1

I have an Excel spreadsheet with almost 40,000 rows of entries. I would like to split this Excel file into multiple files based upon the values in Column C starting with Row 6. I've been able to determine how to split the file, but the challenge I seem to be having is getting the header rows to carry over. This is a specific template for the ArchivesSpace Application and for whatever reason the information in Rows 1-5 must be present. I've tried deleting this information and using only the field codes and that was not successful. Here is the code I've tried:

import pandas as pd
import os
import openpyxl

df = pd.read_excel('container_list_master.xlsx')
column_name = 'ead'
unique_values = df[column_name].unique()

for unique_value in unique_values:
    df_output = df[df[column_name].str.contains(unique_value)]
    output_path =os.path.join('output', unique_value + '.xlsx')
    df_output.to_excel(output_path, sheet_name=unique_value, index=False)

Here is an image of the Excel Spreadsheet

1
  • I'd suggest working directly with openpyxl in such cases. Commented Feb 9, 2024 at 9:34

1 Answer 1

1

With some minor alterations, your code can be adapted to produce your desired output.
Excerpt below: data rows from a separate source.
(* ===== verification/Spill.v ===== *)
(** * External sorting (src/staging_writer/spill.rs)

    Records are buffered up to a byte limit, written as sorted runs of length-prefixed
    encodings, and merged back through a heap, at most [MAX_MERGE_FAN_IN] runs at a time. *)
From S2P Require Import Prelude Order Text Json Protocol Disk.

Definition MAX_MERGE_FAN_IN : nat := 32.
Definition LENGTH_PREFIX_BYTES : Z := 4.

(** Encoding a record and decoding it are serde_json's; the capacity of the vector it
    wrote and the sizes of the structures are the compiler's and the allocator's. *)
Class RecordCodec (T : Type) := {
  encode_record : T -> native_result (list Z);
  decode_record : list Z -> native_result T
}.
Class MemoryLayout (T : Type) := {
  vec_capacity : list Z -> Z;
  buffered_record_size : Z;
  heap_item_size : Z
}.
(** The trait [SpillRecord]. *)
Class SpillRecord (T K : Type) := { sort_key : T -> K; key_bytes : K -> Z }.

Record BufferedRecord (K : Type) := { buffered_key : K; buffered_encoded : list Z }.
Arguments buffered_key {K}.
Arguments buffered_encoded {K}.

Record SortedSpool (K : Type) := {
  spool_root : string;
  spool_prefix : string;
  spool_chunk_limit : Z;
  buffered : list (BufferedRecord K);
  buffered_bytes : Z;
  runs : list string;
  next_run : N
}.
Arguments spool_root {K}.
Arguments spool_prefix {K}.
Arguments spool_chunk_limit {K}.
Arguments buffered {K}.
Arguments buffered_bytes {K}.
Arguments runs {K}.
Arguments next_run {K}.

Record HeapItem (T K : Type) := {
  item_key : K;
  reader_index : nat;
  item_encoded : list Z;
  item_record : T;
  accounted_bytes : Z
}.
Arguments item_key {T K}.
Arguments reader_index {T K}.
Arguments item_encoded {T K}.
Arguments item_record {T K}.
Arguments accounted_bytes {T K}.

(** A reader is what is left of its file. *)
Record SortedStream (T K : Type) := {
  readers : list (list Z);
  heap : list (HeapItem T K);
  heap_bytes : Z;
  outstanding_bytes : Z;
  pending_reader : option nat;
  input_paths : list string;
  cleanup_when_exhausted : bool
}.
Arguments readers {T K}.
Arguments heap {T K}.
Arguments heap_bytes {T K}.
Arguments outstanding_bytes {T K}.
Arguments pending_reader {T K}.
Arguments input_paths {T K}.
Arguments cleanup_when_exhausted {T K}.

(** ** Encoded records *)
(** [(length as u32).to_le_bytes()] and [u32::from_le_bytes] *)
Definition u32_to_le (n : Z) : list Z :=
  [n mod 256; n / 256 mod 256; n / 65536 mod 256; n / 16777216 mod 256]%Z.
Definition u32_from_le (l : list Z) : Z := foldr (fun b acc => b + 256 * acc)%Z 0%Z l.

Definition write_encoded (path : string) (encoded : list Z) : IO () :=
  let length := Z.of_nat (length encoded) in
  if (u32_max <? length)%Z then
    io_fail (InvalidInput "spill record exceeds u32 encoding length")
  else
    _ ← append_file path (u32_to_le length);
    _ ← append_file path encoded;
    account (add_written (LENGTH_PREFIX_BYTES + length)).

Definition unexpected_eof : NativeError := Io "failed to fill whole buffer".

(** The record and what is left of the file. *)
Definition read_record (bytes : list Z) : native_result (option (list Z * list Z)) :=
  match bytes with
  | [] => Ok None
  | b0 :: b1 :: b2 :: b3 :: rest =>
      let length := u32_from_le [b0; b1; b2; b3] in
      if (Z.of_nat (List.length rest) <? length)%Z then Err unexpected_eof
      else Ok (Some (take (Z.to_nat length) rest, drop (Z.to_nat length) rest))
  | _ => Err unexpected_eof
  end.

Section Spill.
Context {T K : Type} `{Ord K} `{RecordCodec T} `{MemoryLayout T} `{SpillRecord T K}.

Local Abbreviation SortedSpool := (SortedSpool K).
Local Abbreviation SortedStream := (SortedStream T K).
Local Abbreviation HeapItem := (HeapItem T K).

(** ** The spool *)
Definition new_spool (root prefix : string) (chunk_limit : Z) : IO SortedSpool :=
  if (chunk_limit =? 0)%Z then io_fail (InvalidInput "spill chunk target must be positive")
  else mret {| spool_root := root; spool_prefix := prefix; spool_chunk_limit := chunk_limit;
               buffered := []; buffered_bytes := 0; runs := []; next_run := 0 |}.

Definition run_path (root prefix kind : string) (index : N) : string :=
  path_join root (prefix +:+ "-" +:+ kind +:+ "-" +:+ pad 8 index +:+ ".bin").

(** The next path, and the spool after taking it. *)
Definition next_path (kind : string) (s : SortedSpool) : string * SortedSpool :=
  (run_path (spool_root s) (spool_prefix s) kind (next_run s),
   {| spool_root := spool_root s; spool_prefix := spool_prefix s;
      spool_chunk_limit := spool_chunk_limit s; buffered := buffered s;
      buffered_bytes := buffered_bytes s; runs := runs s;
      next_run := N.min (next_run s + 1) (Z.to_N u64_max) |}).

Definition with_buffer (s : SortedSpool) (b : list (BufferedRecord K)) (bytes : Z) : SortedSpool := {|
  spool_root := spool_root s; spool_prefix := spool_prefix s;
  spool_chunk_limit := spool_chunk_limit s; buffered := b; buffered_bytes := bytes;
  runs := runs s; next_run := next_run s
|}.
Definition with_runs (s : SortedSpool) (rs : list string) : SortedSpool := {|
  spool_root := spool_root s; spool_prefix := spool_prefix s;
  spool_chunk_limit := spool_chunk_limit s; buffered := buffered s;
  buffered_bytes := buffered_bytes s; runs := rs; next_run := next_run s
|}.

Definition write_all (path : string) (encodings : list (list Z)) : IO () :=
  io_fold (fun _ e => write_encoded path e) tt encodings.

Definition flush (s : SortedSpool) : IO SortedSpool :=
  match buffered s with
  | [] => mret s
  | _ =>
      let sorted := sort_by_key buffered_key (buffered s) in
      let (path, s) := next_path "run" s in
      _ ← create_file path;
      _ ← write_all path (buffered_encoded <$> sorted);
      let s := with_runs s (runs s ++ [path]) in
      let released_bytes := buffered_bytes s in
      _ ← account (release_live released_bytes);
      mret (with_buffer s [] 0)
  end.

Definition size_overflow : NativeError := InvalidInput "spill record size overflow".

Definition record_bytes (key : K) (encoded : list Z) : native_result Z :=
  ok_or size_overflow
    (checked_sum (vec_capacity encoded) [key_bytes key; LENGTH_PREFIX_BYTES; buffered_record_size]).

Definition push (s : SortedSpool) (record : T) : IO SortedSpool :=
  encoded ← io_try (encode_record record);
  let key := sort_key record in
  bytes ← io_try (record_bytes key encoded);
  next_bytes ← io_try (ok_or size_overflow (checked_add_u64 (buffered_bytes s) bytes));
  _ ← account (add_live bytes);
  s ← (if negb (list_is_empty (buffered s)) && (spool_chunk_limit s <? next_bytes)%Z
       then flush s else mret s);
  let b := buffered s ++ [{| buffered_key := key; buffered_encoded := encoded |}] in
  next_bytes ← io_try (ok_or size_overflow (checked_add_u64 (buffered_bytes s) bytes));
  let s := with_buffer s b next_bytes in
  if (spool_chunk_limit s <=? buffered_bytes s)%Z then flush s else mret s.

(** ** The stream *)
(** [Ord for HeapItem]: the greatest item has the smallest key, then the smallest index. *)
Definition heap_cmp (x y : HeapItem) : comparison :=
  then_with (cmp (item_key y) (item_key x)) (cmp (reader_index y) (reader_index x)).

Definition heap_item_bytes (key : K) (encoded : list Z) : native_result Z :=
  ok_or (InvalidInput "merge record size overflow")
    (checked_sum (Z.of_nat (length encoded))
       [Z.of_nat (length encoded); key_bytes key; heap_item_size]).

(** The record that reader [index] gave, into the heap. *)
Definition heap_push (st : SortedStream) (index : nat) (encoded : list Z) : IO SortedStream :=
  record ← io_try (decode_record encoded);
  let key := sort_key record in
  accounted ← io_try (heap_item_bytes key encoded);
  next_heap_bytes ← io_try (ok_or (InvalidInput "merge accounting overflow")
                              (checked_add_u64 (heap_bytes st) accounted));
  _ ← account (add_live accounted);
  mret {| readers := readers st;
          heap := {| item_key := key; reader_index := index; item_encoded := encoded;
                     item_record := record; accounted_bytes := accounted |} :: heap st;
          heap_bytes := next_heap_bytes; outstanding_bytes := outstanding_bytes st;
          pending_reader := pending_reader st; input_paths := input_paths st;
          cleanup_when_exhausted := cleanup_when_exhausted st |}.

Definition with_readers (st : SortedStream) (rs : list (list Z)) : SortedStream := {|
  readers := rs; heap := heap st; heap_bytes := heap_bytes st;
  outstanding_bytes := outstanding_bytes st; pending_reader := pending_reader st;
  input_paths := input_paths st; cleanup_when_exhausted := cleanup_when_exhausted st
|}.

(** One file of [SortedStream::open]; its index is the number of readers so far. *)
Definition open_reader (st : SortedStream) (path : string) : IO SortedStream :=
  bytes ← open_file path;
  next ← io_try (read_record bytes);
  match next with
  | Some (encoded, rest) =>
      st' ← heap_push st (length (readers st)) encoded;
      mret (with_readers st' (readers st' ++ [rest]))
  | None => mret (with_readers st (readers st ++ [bytes]))
  end.

Definition open_stream (paths : list string) (cleanup : bool) : IO SortedStream :=
  io_fold open_reader
    {| readers := []; heap := []; heap_bytes := 0; outstanding_bytes := 0;
       pending_reader := None; input_paths := paths; cleanup_when_exhausted := cleanup |} paths.

Definition with_outstanding (st : SortedStream) (bytes : Z) (pending : option nat)
    : SortedStream := {|
  readers := readers st; heap := heap st; heap_bytes := heap_bytes st;
  outstanding_bytes := bytes; pending_reader := pending;
  input_paths := input_paths st; cleanup_when_exhausted := cleanup_when_exhausted st
|}.

(** The next record of the reader whose record was handed out last. *)
Definition refill (st : SortedStream) : IO SortedStream :=
  match pending_reader st with
  | None => mret st
  | Some index =>
      let st := with_outstanding st (outstanding_bytes st) None in
      match readers st !! index with
      | None => io_abort Panicked
      | Some bytes =>
          next ← io_try (read_record bytes);
          match next with
          | Some (encoded, rest) => heap_push (with_readers st (<[index := rest]> (readers st))) index encoded
          | None => mret st
          end
      end
  end.

Definition remove_if_exists (path : string) : IO () :=
  exists_ ← path_exists path; io_when exists_ (remove_file path).

Definition cleanup_inputs (st : SortedStream) : IO SortedStream :=
  _ ← io_fold (fun _ p => remove_if_exists p) tt (input_paths st);
  mret {| readers := []; heap := heap st; heap_bytes := heap_bytes st;
          outstanding_bytes := outstanding_bytes st; pending_reader := pending_reader st;
          input_paths := []; cleanup_when_exhausted := cleanup_when_exhausted st |}.

Definition next_encoded (st : SortedStream) : IO (option HeapItem * SortedStream) :=
  st ← (if (0 <? outstanding_bytes st)%Z then
          _ ← account (release_live (outstanding_bytes st));
          mret (with_outstanding st 0 (pending_reader st))
        else mret st);
  st ← refill st;
  match heap_pop heap_cmp (heap st) with
  | None =>
      st ← (if cleanup_when_exhausted st then cleanup_inputs st else mret st);
      mret (None, st)
  | Some (item, h) =>
      mret (Some item,
        {| readers := readers st; heap := h;
           heap_bytes := saturating_sub_u64 (heap_bytes st) (accounted_bytes item);
           outstanding_bytes := accounted_bytes item;
           pending_reader := Some (reader_index item); input_paths := input_paths st;
           cleanup_when_exhausted := cleanup_when_exhausted st |})
  end.

Definition next (st : SortedStream) : IO (option T * SortedStream) :=
  r ← next_encoded st; mret (item_record <$> r.1, r.2).

(** [while let Some(item) = stream.next_encoded()? { s = f(s, item)?; }] *)
Fixpoint for_each_item {S} (fuel : nat) (f : S -> HeapItem -> IO S) (s : S) (st : SortedStream)
    : IO (S * SortedStream) :=
  match fuel with
  | 0 => io_abort OutOfFuel
  | Datatypes.S fuel =>
      r ← next_encoded st;
      match r.1 with
      | None => mret (s, r.2)
      | Some item => s' ← f s item; for_each_item fuel f s' r.2
      end
  end.

(** Every item handed out takes a heap item or at least four bytes of a file. *)
Definition stream_fuel (st : SortedStream) : nat :=
  1 + length (heap st) + sum_list (length <$> readers st).

(** [Drop for SortedStream] *)
Definition drop_stream (st : SortedStream) : IO () :=
  _ ← account (release_live (saturating_add_u64 (heap_bytes st) (outstanding_bytes st)));
  io_when (cleanup_when_exhausted st) (io_fold (fun _ p => remove_if_exists p) tt (input_paths st)).

(** ** Merging *)
Definition merge_run_group (inputs : list string) (output : string) : IO string :=
  stream ← open_stream inputs false;
  _ ← create_file output;
  r ← for_each_item (stream_fuel stream) (fun _ item => write_encoded output (item_encoded item))
        tt stream;
  _ ← drop_stream r.2;
  _ ← io_fold (fun _ p => remove_file p) tt inputs;
  mret output.

(** [runs.chunks(n)] *)
Fixpoint chunks_fuel {A} (fuel n : nat) (l : list A) : list (list A) :=
  match fuel, l with
  | _, [] => []
  | 0, _ => [l]
  | S fuel, _ => take n l :: chunks_fuel fuel n (drop n l)
  end.
Definition chunks {A} (n : nat) (l : list A) : list (list A) := chunks_fuel (length l) n l.

Definition merge_group (acc : list string * SortedSpool) (group : list string)
    : IO (list string * SortedSpool) :=
  match group with
  | [path] => mret (acc.1 ++ [path], acc.2)
  | _ =>
      let (output, s) := next_path "merge" acc.2 in
      merged ← merge_run_group group output;
      mret (acc.1 ++ [merged], s)
  end.

Definition merge_level (rs : list string) (s : SortedSpool) : IO (list string * SortedSpool) :=
  io_fold merge_group ([], s) (chunks MAX_MERGE_FAN_IN rs).

(** [while runs.len() > MAX_MERGE_FAN_IN { runs = self.merge_level(runs)?; }] *)
Fixpoint merge_levels (fuel : nat) (rs : list string) (s : SortedSpool) : IO (list string) :=
  if Nat.leb (length rs) MAX_MERGE_FAN_IN then mret rs
  else match fuel with
       | 0 => io_abort OutOfFuel
       | S fuel => r ← merge_level rs s; merge_levels fuel r.1 r.2
       end.

Definition finish_spool (s : SortedSpool) : IO SortedStream :=
  s ← flush s;
  let rs := runs s in
  rs ← merge_levels (length rs) rs (with_runs s []);
  open_stream rs true.
End Spill.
The couple main points you were missing to have it all:

  • df = pd.read_excel('container_list_master.xlsx', skiprows=range(4)) This line has the skiprows parameter which does exactly what it sounds like and allows you to skip the first few non-table lines while reading in the file.
  • df_output.to_excel(output_path, sheet_name=unique_value, startrow=4, index=False) Same concept for startrow as skiprows, except for writing.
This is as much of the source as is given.